● How to complete this task
Below are several entries. Transcribe exactly those lines that fall from the one with "Lemma chain_result_valid st" through the one with "exists st, contract_status get p = Ok st /\", end lines included.

(Saved entries)
——————

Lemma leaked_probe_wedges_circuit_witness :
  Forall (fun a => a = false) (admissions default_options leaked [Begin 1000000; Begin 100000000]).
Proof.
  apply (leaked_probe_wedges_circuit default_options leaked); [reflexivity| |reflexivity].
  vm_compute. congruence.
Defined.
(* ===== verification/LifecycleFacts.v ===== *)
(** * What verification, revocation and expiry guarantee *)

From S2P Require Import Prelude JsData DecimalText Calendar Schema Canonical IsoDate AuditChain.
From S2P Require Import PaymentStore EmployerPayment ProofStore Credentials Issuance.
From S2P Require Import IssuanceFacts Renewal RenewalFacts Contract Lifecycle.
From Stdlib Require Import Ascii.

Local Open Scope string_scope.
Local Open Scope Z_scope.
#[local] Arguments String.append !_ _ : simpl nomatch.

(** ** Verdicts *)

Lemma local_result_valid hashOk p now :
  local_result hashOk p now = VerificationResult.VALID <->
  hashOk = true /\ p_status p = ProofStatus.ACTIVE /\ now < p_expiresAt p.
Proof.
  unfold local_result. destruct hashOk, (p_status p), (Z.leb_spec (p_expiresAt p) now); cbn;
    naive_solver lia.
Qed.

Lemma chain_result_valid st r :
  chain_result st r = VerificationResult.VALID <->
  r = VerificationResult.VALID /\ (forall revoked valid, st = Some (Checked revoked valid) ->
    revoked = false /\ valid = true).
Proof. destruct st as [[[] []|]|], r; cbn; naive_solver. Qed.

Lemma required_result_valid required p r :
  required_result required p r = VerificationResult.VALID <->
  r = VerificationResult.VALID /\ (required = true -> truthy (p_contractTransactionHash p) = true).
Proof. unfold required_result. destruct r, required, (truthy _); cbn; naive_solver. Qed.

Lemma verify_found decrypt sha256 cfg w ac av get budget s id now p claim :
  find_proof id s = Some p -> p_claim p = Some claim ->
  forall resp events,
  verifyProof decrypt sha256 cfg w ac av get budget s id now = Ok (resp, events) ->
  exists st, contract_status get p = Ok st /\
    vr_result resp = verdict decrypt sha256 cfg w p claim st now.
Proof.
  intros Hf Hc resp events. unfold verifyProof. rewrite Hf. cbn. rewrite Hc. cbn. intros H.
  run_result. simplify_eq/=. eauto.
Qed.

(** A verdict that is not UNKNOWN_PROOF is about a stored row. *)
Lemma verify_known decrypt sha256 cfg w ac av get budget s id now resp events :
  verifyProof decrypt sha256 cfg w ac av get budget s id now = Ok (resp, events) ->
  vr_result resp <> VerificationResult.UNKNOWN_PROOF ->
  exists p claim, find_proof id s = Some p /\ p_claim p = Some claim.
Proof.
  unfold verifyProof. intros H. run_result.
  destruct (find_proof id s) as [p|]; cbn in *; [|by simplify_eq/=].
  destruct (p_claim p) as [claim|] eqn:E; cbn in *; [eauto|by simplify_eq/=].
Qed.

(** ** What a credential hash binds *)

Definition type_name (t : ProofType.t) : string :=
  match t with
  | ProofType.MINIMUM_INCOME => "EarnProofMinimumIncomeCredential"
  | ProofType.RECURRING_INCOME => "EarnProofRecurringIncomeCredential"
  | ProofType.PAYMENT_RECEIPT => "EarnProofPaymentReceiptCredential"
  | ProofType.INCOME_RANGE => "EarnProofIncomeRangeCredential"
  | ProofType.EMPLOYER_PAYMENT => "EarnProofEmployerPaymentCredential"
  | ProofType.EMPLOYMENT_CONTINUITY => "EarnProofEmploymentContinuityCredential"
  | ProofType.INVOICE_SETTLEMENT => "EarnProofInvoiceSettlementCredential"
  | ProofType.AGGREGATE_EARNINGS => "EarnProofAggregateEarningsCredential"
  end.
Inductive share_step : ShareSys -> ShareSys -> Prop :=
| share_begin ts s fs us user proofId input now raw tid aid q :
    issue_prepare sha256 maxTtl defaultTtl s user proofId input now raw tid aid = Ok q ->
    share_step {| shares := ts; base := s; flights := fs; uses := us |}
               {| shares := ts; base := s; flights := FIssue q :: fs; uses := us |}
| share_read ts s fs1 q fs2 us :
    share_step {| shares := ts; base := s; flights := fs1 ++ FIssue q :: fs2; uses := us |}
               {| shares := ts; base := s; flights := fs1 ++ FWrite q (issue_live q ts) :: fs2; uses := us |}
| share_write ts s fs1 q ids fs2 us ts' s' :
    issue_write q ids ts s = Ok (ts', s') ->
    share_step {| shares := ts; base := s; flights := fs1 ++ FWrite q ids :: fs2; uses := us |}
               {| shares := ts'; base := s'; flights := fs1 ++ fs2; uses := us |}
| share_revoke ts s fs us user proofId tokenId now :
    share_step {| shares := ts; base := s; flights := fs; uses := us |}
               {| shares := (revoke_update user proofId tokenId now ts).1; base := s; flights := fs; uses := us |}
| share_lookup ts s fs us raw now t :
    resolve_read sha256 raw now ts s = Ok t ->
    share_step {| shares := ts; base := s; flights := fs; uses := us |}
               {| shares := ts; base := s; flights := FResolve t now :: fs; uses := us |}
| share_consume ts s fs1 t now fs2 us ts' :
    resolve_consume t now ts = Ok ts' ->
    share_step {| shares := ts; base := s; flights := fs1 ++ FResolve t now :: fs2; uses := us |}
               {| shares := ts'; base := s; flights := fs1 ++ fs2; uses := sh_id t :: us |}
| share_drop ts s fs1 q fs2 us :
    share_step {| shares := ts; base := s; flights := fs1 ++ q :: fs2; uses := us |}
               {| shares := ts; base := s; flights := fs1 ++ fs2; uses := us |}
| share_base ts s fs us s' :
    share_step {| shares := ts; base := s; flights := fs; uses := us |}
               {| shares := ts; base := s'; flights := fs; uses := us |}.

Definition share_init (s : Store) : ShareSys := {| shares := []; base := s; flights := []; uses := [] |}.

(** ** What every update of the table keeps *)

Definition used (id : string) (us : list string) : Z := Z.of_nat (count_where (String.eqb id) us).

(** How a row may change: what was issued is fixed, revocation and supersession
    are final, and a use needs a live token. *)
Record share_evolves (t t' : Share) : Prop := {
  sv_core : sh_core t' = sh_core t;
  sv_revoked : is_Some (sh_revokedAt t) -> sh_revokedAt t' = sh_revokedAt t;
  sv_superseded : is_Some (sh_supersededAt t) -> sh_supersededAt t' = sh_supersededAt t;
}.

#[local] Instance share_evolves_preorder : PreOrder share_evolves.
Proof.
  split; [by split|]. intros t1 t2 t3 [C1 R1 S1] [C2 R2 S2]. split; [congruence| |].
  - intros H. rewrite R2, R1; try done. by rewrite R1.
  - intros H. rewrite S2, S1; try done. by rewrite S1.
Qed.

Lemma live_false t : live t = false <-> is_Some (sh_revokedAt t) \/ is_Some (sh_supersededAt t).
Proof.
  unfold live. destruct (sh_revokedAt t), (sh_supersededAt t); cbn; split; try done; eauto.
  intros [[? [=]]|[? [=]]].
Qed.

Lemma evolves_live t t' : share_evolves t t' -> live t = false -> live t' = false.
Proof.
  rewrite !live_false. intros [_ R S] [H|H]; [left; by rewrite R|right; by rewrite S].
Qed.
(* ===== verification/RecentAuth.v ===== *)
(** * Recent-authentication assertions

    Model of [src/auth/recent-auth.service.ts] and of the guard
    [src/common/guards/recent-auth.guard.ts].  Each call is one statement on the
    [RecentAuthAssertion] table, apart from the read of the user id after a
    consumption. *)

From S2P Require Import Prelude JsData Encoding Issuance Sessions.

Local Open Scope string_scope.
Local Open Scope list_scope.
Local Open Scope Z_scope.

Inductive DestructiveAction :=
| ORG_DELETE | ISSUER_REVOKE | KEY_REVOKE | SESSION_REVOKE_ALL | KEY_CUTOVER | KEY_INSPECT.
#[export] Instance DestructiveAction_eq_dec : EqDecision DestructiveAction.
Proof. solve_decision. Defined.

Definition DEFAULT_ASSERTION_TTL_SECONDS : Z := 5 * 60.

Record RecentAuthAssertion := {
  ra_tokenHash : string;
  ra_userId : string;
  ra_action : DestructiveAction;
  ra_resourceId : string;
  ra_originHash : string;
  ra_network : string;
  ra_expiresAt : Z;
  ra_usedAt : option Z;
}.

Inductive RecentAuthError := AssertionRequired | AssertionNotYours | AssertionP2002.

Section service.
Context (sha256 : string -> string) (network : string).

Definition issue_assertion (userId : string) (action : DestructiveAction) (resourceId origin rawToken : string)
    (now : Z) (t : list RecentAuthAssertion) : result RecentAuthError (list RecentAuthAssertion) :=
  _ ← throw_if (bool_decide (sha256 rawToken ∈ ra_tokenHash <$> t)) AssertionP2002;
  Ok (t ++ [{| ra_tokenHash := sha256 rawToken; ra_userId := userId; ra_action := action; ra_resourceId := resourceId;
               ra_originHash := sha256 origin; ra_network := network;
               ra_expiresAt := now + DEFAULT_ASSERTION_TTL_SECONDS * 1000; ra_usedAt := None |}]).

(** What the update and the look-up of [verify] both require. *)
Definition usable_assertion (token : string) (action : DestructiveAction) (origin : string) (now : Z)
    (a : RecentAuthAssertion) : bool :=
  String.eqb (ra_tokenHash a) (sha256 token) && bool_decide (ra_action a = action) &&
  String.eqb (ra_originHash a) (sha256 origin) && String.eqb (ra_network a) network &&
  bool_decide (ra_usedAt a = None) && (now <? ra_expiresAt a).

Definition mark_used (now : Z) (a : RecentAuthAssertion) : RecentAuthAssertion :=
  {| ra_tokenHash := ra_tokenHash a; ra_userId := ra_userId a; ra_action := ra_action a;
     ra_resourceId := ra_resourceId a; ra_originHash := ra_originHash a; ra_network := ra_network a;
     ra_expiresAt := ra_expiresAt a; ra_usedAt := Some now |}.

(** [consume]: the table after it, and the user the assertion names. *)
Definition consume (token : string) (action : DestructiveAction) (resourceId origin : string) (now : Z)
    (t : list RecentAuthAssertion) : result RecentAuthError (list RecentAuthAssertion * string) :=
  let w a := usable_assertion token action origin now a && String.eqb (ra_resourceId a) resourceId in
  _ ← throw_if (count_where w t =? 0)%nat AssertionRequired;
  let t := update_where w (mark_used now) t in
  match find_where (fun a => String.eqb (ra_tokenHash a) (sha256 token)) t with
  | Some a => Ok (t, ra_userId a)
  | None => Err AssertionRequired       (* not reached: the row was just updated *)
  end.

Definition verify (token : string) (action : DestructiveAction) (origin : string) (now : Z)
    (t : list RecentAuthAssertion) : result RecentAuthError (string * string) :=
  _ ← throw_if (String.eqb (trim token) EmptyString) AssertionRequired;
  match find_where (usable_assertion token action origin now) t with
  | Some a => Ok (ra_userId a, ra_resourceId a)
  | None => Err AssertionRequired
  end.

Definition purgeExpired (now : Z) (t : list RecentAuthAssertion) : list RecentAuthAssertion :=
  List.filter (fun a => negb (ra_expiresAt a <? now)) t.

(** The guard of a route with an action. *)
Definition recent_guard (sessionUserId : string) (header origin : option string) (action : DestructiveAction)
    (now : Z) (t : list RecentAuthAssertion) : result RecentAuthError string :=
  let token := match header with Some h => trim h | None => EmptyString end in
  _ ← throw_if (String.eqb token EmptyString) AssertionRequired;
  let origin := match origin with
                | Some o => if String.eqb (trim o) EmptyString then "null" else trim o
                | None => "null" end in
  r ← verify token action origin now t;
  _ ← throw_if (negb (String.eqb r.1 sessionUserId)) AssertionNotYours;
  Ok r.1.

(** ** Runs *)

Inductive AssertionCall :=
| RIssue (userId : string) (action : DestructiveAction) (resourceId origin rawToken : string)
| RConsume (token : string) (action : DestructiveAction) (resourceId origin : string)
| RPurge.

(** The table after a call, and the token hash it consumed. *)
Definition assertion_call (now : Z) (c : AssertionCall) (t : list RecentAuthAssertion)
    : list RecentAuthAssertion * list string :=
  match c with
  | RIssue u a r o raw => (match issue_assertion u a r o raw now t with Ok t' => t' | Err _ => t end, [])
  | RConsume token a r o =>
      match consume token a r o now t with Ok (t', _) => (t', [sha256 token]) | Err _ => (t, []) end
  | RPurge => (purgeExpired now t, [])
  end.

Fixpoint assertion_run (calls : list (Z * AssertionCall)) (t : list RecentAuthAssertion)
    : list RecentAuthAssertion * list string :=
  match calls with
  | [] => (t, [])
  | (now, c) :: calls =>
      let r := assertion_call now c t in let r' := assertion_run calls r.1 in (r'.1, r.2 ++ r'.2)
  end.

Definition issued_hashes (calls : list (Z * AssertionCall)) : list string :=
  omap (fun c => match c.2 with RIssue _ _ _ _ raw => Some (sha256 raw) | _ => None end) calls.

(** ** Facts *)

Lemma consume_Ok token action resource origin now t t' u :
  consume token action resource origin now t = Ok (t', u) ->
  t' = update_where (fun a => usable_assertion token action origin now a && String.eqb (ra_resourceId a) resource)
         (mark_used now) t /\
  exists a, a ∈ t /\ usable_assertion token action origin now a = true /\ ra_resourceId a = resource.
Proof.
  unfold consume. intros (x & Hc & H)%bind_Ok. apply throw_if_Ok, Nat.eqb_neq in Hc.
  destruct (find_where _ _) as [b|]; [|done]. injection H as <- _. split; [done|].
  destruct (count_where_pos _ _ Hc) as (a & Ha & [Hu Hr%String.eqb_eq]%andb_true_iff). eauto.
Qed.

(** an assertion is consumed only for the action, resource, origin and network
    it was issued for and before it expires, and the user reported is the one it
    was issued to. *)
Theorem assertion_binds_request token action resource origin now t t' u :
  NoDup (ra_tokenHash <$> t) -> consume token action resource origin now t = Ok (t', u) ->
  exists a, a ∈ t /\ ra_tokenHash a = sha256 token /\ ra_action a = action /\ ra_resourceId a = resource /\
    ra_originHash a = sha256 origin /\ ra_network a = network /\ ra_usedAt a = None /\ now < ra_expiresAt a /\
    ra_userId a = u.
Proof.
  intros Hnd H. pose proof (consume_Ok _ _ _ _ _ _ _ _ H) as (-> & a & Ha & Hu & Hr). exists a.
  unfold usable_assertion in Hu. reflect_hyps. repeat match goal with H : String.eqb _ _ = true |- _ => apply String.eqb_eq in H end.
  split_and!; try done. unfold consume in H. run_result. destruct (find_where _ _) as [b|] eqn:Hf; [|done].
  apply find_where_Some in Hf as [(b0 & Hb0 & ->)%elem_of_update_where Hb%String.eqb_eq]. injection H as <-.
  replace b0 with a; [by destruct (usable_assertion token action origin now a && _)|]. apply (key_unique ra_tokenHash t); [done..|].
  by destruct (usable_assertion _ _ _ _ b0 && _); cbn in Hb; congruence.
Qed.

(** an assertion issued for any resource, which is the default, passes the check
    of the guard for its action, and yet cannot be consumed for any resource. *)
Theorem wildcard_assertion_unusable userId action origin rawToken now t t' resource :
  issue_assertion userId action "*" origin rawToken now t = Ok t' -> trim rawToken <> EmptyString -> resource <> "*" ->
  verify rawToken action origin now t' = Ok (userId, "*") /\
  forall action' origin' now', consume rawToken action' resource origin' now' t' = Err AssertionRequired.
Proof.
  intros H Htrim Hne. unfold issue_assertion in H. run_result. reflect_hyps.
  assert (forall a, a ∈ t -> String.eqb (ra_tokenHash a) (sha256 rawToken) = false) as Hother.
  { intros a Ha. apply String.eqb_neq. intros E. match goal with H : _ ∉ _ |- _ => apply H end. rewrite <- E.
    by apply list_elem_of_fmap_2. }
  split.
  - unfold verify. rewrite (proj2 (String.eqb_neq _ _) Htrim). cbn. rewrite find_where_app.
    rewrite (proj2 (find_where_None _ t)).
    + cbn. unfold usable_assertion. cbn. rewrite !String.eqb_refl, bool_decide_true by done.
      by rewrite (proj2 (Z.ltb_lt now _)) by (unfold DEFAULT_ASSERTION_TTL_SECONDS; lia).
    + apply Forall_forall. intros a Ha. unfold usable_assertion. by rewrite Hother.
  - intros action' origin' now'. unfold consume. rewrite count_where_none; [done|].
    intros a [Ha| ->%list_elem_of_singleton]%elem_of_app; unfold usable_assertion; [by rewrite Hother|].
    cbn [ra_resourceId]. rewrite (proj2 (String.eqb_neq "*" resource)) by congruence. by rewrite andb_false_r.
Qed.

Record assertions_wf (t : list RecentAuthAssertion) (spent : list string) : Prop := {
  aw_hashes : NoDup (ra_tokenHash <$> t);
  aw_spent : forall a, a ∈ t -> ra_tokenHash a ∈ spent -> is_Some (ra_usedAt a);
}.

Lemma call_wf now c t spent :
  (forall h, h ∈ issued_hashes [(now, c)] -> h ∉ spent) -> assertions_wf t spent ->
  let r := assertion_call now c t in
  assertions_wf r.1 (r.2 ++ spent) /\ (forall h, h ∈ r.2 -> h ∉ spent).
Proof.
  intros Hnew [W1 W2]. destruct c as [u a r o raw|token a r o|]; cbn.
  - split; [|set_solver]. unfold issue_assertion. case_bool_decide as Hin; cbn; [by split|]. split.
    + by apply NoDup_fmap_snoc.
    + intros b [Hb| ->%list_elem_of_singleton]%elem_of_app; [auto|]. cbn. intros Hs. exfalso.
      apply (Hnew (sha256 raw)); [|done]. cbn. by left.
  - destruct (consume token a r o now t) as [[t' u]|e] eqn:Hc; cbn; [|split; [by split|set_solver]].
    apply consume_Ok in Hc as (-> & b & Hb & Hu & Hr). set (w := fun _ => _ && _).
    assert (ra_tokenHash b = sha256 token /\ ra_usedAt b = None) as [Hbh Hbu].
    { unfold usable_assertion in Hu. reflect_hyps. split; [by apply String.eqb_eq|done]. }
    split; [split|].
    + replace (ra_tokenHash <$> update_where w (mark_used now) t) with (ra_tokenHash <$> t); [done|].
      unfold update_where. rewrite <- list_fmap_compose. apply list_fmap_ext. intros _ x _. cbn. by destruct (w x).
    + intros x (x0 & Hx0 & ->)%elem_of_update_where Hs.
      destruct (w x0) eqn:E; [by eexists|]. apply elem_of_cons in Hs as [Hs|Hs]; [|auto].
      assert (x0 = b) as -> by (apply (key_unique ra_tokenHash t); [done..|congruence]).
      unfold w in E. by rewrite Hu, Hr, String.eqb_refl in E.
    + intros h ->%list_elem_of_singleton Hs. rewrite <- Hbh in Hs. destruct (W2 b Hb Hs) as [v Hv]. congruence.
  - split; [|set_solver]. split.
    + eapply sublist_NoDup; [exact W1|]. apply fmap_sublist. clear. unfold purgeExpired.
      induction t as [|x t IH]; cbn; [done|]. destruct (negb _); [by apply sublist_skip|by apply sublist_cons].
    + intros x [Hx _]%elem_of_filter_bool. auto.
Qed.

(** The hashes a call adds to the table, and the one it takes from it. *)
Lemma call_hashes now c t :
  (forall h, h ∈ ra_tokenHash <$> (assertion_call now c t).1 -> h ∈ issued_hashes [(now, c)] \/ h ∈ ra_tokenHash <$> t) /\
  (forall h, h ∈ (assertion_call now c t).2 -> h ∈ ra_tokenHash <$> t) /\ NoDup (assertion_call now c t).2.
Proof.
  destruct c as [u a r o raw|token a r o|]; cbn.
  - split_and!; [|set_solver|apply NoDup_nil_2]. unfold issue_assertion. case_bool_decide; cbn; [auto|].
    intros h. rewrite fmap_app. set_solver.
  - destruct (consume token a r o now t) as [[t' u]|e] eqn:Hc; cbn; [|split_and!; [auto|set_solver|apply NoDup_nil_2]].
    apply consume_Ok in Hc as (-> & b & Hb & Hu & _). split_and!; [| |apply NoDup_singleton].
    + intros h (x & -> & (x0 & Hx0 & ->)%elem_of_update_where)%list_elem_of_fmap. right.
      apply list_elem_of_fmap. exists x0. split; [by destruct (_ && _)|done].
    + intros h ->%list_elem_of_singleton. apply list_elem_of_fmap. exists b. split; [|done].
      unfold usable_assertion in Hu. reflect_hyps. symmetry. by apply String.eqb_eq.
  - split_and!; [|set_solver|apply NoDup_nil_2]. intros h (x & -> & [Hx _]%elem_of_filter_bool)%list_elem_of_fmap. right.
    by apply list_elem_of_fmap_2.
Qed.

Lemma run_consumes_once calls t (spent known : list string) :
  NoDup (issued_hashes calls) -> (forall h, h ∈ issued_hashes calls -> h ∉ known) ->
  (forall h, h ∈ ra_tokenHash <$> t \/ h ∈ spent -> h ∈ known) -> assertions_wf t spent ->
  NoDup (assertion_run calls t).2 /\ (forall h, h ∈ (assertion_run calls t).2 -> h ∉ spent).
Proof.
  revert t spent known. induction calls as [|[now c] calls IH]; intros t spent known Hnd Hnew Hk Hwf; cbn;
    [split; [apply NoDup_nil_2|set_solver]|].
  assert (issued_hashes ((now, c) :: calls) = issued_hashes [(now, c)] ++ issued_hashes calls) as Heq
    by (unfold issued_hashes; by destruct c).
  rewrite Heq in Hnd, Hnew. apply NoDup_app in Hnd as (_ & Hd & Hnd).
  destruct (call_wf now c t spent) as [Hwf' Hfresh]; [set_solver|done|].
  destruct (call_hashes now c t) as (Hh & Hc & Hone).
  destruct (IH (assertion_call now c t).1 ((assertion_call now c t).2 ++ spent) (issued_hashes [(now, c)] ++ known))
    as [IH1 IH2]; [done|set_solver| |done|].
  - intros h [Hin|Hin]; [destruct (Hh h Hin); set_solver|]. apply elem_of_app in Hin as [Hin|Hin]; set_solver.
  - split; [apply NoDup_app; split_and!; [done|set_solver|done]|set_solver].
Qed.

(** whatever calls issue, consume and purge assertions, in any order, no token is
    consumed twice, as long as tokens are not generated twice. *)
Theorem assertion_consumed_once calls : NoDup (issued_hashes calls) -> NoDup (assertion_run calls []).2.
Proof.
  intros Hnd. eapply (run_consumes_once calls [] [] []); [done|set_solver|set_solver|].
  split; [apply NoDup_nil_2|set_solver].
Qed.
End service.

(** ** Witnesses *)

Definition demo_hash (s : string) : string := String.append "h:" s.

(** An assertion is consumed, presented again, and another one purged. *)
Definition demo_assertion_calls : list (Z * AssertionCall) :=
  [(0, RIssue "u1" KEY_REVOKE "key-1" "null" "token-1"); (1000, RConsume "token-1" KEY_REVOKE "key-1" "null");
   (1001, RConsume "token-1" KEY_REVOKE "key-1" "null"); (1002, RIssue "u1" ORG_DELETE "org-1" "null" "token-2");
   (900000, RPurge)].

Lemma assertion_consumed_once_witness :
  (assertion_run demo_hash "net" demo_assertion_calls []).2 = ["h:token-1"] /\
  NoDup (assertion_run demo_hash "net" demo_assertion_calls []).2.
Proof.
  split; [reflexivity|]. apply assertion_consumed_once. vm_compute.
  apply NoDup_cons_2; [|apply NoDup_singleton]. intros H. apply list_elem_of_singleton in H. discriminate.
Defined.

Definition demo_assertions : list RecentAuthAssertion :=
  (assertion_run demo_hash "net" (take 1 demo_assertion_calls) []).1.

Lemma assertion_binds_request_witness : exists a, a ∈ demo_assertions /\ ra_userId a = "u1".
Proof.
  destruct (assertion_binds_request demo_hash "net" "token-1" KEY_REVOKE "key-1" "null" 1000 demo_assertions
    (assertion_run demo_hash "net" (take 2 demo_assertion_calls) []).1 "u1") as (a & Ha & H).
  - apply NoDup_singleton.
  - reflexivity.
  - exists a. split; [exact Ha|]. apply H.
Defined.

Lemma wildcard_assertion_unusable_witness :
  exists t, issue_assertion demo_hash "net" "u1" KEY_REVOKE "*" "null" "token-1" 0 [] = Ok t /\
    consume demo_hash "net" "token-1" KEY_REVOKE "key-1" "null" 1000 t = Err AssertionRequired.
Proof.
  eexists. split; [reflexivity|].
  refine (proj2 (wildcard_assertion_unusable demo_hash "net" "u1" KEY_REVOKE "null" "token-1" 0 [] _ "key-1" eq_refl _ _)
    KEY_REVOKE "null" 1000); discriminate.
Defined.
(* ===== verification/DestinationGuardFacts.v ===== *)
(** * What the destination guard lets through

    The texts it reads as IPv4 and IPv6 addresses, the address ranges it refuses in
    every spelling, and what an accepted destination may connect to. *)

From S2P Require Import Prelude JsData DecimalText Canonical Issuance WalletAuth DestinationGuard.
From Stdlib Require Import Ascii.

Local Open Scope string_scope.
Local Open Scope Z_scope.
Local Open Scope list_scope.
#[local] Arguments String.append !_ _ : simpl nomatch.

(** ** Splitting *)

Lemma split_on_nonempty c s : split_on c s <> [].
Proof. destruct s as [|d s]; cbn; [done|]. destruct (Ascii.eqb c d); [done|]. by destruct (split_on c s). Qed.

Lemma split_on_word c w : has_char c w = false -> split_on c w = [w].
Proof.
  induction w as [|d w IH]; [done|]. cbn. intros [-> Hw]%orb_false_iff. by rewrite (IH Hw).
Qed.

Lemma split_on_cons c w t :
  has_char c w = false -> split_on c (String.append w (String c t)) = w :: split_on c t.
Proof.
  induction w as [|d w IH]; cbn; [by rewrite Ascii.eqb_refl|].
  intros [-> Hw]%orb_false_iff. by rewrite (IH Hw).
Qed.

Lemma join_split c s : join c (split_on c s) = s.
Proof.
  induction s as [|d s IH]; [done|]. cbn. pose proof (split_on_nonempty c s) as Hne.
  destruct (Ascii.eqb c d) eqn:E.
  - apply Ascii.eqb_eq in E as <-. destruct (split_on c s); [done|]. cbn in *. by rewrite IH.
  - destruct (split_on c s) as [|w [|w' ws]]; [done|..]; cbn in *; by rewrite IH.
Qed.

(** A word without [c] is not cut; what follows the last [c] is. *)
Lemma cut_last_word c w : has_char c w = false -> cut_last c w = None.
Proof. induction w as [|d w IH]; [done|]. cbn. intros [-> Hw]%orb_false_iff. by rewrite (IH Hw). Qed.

——————

● Response to this task
Lemma chain_result_valid st r :
  chain_result st r = VerificationResult.VALID <->
  r = VerificationResult.VALID /\ (forall revoked valid, st = Some (Checked revoked valid) ->
    revoked = false /\ valid = true).
Proof. destruct st as [[[] []|]|], r; cbn; naive_solver. Qed.

Lemma required_result_valid required p r :
  required_result required p r = VerificationResult.VALID <->
  r = VerificationResult.VALID /\ (required = true -> truthy (p_contractTransactionHash p) = true).
Proof. unfold required_result. destruct r, required, (truthy _); cbn; naive_solver. Qed.

Lemma verify_found decrypt sha256 cfg w ac av get budget s id now p claim :
  find_proof id s = Some p -> p_claim p = Some claim ->
  forall resp events,
  verifyProof decrypt sha256 cfg w ac av get budget s id now = Ok (resp, events) ->
  exists st, contract_status get p = Ok st /\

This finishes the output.